_The problem:_
Search the records below for "under"; copy each line that has it.

Collected data:
◇ ◇ ◇ ◇ ◇ ◇ ◇
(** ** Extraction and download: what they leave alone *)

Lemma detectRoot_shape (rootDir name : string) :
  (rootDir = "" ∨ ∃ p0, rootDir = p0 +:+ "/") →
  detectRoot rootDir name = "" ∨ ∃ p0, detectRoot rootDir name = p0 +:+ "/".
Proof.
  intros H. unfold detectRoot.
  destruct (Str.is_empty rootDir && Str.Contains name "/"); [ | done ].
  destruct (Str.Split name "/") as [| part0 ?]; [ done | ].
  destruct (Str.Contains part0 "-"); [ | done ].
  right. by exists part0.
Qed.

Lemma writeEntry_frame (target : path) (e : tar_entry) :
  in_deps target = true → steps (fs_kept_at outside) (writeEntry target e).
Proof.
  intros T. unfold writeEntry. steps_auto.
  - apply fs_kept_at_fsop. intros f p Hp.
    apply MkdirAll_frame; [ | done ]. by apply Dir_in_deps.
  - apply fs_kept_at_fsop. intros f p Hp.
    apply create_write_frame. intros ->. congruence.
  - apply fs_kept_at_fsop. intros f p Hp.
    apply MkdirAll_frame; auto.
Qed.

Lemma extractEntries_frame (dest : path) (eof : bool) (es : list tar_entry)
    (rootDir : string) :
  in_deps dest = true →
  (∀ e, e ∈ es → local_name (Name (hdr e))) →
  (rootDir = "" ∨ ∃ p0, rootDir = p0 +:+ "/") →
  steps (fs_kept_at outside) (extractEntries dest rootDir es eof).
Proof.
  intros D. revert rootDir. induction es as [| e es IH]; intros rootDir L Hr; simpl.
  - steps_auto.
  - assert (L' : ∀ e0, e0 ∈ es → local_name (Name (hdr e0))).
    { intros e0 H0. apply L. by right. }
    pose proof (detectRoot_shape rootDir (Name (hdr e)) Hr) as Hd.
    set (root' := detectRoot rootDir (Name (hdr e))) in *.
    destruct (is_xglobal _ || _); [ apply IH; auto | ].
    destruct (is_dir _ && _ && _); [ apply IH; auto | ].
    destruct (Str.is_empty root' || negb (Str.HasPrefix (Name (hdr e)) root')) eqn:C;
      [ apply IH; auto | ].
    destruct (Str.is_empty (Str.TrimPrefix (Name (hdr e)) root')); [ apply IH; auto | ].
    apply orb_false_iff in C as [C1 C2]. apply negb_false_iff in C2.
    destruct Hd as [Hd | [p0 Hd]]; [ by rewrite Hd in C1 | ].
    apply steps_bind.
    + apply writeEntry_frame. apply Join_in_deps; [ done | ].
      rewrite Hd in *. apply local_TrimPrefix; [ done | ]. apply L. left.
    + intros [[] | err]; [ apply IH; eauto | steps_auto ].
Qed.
◇ ◇ ◇ ◇ ◇ ◇ ◇
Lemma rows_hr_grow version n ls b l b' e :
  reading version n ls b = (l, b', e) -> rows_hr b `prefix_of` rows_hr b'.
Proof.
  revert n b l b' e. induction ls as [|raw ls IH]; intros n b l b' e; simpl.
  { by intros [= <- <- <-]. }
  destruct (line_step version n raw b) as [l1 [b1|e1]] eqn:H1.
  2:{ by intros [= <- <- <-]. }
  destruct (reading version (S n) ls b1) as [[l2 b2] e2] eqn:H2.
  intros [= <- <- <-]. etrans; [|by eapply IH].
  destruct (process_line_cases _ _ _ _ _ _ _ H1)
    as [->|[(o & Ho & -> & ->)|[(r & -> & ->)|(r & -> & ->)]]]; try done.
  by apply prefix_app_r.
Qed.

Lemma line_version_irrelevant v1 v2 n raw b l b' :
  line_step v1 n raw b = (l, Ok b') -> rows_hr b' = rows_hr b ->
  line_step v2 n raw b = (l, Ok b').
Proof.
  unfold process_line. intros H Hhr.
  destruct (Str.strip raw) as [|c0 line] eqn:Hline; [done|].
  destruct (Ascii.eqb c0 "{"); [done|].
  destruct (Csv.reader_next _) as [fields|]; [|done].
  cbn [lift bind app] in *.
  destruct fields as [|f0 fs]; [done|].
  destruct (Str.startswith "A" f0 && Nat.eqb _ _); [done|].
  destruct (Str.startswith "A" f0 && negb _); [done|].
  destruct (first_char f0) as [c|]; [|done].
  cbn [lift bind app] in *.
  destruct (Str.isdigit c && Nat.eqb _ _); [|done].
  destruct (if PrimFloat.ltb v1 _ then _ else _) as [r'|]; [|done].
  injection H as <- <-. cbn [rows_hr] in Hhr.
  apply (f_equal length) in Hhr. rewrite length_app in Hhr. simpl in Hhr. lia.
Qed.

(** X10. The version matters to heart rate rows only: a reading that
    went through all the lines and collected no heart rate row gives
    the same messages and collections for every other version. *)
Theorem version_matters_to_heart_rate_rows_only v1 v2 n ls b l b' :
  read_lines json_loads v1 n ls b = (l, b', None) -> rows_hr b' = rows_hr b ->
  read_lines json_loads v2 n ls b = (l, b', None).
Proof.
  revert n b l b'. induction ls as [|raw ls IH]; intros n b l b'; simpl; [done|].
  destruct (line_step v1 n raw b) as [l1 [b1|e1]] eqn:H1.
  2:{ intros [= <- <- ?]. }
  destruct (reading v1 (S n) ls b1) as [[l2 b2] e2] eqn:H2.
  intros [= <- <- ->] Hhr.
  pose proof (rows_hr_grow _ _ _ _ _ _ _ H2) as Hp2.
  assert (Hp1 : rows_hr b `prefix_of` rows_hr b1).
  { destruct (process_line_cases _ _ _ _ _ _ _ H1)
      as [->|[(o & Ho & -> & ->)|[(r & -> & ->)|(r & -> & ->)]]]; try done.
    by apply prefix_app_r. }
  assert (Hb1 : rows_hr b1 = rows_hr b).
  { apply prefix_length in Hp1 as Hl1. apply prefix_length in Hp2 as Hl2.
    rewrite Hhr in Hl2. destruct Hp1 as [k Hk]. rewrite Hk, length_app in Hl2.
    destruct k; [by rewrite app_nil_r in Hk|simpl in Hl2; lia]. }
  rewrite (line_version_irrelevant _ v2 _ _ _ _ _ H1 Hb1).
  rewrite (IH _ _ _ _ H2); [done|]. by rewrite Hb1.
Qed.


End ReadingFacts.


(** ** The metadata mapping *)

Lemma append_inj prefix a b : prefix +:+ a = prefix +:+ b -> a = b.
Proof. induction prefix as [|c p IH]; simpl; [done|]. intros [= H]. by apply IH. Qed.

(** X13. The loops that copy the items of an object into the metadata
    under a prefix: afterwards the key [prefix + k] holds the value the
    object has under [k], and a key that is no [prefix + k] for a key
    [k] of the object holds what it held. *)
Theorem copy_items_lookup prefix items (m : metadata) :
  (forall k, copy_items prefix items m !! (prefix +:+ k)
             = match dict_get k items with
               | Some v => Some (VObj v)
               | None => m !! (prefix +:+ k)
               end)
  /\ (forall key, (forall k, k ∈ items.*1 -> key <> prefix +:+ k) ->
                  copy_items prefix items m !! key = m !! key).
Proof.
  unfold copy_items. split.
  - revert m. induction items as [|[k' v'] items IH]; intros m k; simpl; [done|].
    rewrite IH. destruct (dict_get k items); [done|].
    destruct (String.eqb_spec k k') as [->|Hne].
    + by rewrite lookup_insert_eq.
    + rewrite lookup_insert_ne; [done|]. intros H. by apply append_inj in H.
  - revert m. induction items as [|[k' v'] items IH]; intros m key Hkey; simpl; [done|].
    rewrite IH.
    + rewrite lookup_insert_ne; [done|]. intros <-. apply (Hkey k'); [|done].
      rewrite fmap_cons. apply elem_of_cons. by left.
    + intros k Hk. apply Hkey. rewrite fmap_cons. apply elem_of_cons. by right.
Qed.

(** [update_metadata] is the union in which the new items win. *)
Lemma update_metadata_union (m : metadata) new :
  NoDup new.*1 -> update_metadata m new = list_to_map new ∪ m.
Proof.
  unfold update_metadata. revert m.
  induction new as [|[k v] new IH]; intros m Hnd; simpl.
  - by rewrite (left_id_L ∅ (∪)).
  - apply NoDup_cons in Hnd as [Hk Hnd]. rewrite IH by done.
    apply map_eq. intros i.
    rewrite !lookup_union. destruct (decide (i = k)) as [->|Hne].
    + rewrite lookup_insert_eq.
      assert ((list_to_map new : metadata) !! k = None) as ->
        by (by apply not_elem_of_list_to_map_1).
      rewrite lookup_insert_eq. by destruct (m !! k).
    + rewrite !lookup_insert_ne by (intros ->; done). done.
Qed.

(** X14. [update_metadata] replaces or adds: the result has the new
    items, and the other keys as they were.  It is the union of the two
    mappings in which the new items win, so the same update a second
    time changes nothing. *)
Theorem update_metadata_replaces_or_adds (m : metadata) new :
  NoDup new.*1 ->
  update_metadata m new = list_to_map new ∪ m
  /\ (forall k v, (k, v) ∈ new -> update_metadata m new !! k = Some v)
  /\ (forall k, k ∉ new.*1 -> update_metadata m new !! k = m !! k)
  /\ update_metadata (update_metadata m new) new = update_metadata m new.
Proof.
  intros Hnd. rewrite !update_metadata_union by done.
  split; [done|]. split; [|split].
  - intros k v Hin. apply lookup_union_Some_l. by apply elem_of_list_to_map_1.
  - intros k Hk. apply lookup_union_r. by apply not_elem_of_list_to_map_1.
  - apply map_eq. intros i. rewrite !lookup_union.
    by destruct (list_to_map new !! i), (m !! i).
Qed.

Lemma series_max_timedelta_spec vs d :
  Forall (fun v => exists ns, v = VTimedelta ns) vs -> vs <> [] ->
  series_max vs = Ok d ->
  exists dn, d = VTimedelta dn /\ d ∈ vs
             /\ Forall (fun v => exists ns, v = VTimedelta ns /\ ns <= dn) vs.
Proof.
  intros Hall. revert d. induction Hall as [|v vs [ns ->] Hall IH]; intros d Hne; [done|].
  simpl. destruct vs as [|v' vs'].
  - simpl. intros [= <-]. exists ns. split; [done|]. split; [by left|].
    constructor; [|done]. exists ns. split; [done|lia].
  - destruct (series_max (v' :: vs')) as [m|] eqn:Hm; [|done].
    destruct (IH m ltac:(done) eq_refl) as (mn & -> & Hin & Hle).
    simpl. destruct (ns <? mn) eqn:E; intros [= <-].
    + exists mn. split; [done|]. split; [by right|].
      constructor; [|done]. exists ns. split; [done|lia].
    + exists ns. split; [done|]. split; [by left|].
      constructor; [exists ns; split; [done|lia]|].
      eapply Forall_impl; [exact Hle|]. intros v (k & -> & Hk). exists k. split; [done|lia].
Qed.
◇ ◇ ◇ ◇ ◇ ◇ ◇
_Exercise answer:_
    under a prefix: afterwards the key [prefix + k] holds the value the
    object has under [k], and a key that is no [prefix + k] for a key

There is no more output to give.